PROMPT - Please give back word for word the lines below, from the first one through the one with "it accepts: calendar".

=== Section Start ===

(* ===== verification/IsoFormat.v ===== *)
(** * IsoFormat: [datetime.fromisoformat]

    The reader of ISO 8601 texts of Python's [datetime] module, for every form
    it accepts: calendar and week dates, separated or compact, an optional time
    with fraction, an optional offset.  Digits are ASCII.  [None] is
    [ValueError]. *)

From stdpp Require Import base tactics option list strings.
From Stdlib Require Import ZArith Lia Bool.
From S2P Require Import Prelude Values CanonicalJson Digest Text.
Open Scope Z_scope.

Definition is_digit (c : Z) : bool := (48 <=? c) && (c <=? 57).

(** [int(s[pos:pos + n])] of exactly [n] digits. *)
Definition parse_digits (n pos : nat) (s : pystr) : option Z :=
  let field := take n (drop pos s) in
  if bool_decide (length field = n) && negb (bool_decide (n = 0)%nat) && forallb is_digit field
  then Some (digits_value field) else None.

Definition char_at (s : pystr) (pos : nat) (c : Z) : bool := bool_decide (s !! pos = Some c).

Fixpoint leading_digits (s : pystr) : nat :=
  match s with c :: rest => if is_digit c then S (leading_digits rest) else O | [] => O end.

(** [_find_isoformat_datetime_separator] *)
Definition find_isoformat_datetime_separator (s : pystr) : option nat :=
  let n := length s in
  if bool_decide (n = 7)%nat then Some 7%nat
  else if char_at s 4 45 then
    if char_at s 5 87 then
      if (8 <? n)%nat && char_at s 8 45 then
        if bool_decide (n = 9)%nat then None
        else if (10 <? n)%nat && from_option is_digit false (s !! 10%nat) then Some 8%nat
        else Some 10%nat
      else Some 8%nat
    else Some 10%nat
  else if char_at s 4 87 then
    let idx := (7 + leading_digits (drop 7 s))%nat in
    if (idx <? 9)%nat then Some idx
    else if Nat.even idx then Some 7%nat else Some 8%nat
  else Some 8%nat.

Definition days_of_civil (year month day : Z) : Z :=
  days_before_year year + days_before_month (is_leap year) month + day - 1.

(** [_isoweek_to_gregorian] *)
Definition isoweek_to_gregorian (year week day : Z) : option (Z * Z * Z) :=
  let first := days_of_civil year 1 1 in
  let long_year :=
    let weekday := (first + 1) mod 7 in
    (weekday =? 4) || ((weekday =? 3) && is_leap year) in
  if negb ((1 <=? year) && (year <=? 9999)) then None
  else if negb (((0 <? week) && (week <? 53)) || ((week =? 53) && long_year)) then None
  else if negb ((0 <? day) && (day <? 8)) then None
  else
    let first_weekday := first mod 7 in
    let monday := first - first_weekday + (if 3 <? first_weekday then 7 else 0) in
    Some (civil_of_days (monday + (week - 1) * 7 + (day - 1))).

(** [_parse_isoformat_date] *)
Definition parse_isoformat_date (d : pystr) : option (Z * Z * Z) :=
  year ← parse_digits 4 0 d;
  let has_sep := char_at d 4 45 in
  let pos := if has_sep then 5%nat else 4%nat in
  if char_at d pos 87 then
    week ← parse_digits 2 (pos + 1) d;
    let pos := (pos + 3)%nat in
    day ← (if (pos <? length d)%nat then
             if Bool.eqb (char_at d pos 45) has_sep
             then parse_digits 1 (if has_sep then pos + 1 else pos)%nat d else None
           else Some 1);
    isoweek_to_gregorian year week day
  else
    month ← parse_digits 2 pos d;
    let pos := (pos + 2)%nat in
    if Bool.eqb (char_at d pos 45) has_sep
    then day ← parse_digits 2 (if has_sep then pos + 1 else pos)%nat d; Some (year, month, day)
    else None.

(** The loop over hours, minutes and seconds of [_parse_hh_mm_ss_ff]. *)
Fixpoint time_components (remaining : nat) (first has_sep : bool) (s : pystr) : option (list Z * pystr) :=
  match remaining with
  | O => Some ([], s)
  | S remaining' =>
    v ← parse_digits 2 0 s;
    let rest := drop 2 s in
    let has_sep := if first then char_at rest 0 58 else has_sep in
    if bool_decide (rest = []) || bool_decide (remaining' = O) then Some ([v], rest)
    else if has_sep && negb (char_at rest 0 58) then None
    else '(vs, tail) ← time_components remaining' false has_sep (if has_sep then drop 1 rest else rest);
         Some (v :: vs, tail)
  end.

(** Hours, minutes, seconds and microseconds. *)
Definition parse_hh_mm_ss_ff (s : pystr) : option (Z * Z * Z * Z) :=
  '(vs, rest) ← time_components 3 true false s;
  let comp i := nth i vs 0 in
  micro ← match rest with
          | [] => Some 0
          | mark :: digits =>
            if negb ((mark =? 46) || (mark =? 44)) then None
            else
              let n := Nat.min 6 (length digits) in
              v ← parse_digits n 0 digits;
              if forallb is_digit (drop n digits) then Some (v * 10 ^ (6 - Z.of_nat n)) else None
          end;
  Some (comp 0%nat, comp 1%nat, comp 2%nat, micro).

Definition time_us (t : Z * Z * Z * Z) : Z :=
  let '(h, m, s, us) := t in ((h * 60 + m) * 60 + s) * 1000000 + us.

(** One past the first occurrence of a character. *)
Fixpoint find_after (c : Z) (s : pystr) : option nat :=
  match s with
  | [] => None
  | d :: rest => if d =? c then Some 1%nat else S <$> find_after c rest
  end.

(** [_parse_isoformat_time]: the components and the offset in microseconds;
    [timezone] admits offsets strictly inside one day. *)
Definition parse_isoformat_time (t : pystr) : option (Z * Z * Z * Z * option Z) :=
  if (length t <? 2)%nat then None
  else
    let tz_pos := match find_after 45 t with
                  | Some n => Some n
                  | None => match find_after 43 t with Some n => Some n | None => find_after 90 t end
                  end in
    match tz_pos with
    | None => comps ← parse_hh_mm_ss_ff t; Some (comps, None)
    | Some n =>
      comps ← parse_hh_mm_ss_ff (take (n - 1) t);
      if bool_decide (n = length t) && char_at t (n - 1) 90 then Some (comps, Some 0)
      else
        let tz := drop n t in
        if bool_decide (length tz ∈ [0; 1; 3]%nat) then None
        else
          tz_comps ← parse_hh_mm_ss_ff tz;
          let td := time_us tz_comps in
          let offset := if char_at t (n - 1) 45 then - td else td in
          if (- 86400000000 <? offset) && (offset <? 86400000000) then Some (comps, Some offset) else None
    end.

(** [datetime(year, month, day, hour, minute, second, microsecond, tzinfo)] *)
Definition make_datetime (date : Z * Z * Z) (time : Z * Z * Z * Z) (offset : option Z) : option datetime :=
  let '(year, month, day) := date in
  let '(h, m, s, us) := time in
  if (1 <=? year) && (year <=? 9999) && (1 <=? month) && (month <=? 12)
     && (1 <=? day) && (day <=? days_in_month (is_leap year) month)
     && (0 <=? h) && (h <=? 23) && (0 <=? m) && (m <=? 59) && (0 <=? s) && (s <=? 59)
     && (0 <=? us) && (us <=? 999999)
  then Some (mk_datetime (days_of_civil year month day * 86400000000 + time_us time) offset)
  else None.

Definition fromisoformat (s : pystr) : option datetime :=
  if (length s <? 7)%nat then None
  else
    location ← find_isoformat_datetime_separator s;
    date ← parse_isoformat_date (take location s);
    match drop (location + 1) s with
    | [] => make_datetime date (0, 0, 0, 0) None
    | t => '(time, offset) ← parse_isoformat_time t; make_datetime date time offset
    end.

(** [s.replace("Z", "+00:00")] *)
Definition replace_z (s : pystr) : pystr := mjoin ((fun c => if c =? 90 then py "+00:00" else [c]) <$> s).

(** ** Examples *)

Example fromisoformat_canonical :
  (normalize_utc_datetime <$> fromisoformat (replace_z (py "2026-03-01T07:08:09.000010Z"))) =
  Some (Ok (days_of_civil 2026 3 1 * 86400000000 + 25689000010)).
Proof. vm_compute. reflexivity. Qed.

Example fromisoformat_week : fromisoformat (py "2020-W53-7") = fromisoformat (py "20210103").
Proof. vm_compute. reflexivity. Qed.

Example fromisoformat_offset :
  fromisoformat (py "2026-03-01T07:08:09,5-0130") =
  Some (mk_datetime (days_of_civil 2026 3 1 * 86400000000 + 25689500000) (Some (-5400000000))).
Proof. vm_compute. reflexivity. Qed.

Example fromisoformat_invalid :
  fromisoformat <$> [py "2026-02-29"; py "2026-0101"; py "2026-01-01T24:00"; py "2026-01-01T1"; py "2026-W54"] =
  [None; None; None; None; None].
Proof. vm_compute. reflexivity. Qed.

=== Section End ===

RESULT OF THE EXERCISE -
(* ===== verification/IsoFormat.v ===== *)
(** * IsoFormat: [datetime.fromisoformat]

    The reader of ISO 8601 texts of Python's [datetime] module, for every form
    it accepts: calendar and week dates, separated or compact, an optional time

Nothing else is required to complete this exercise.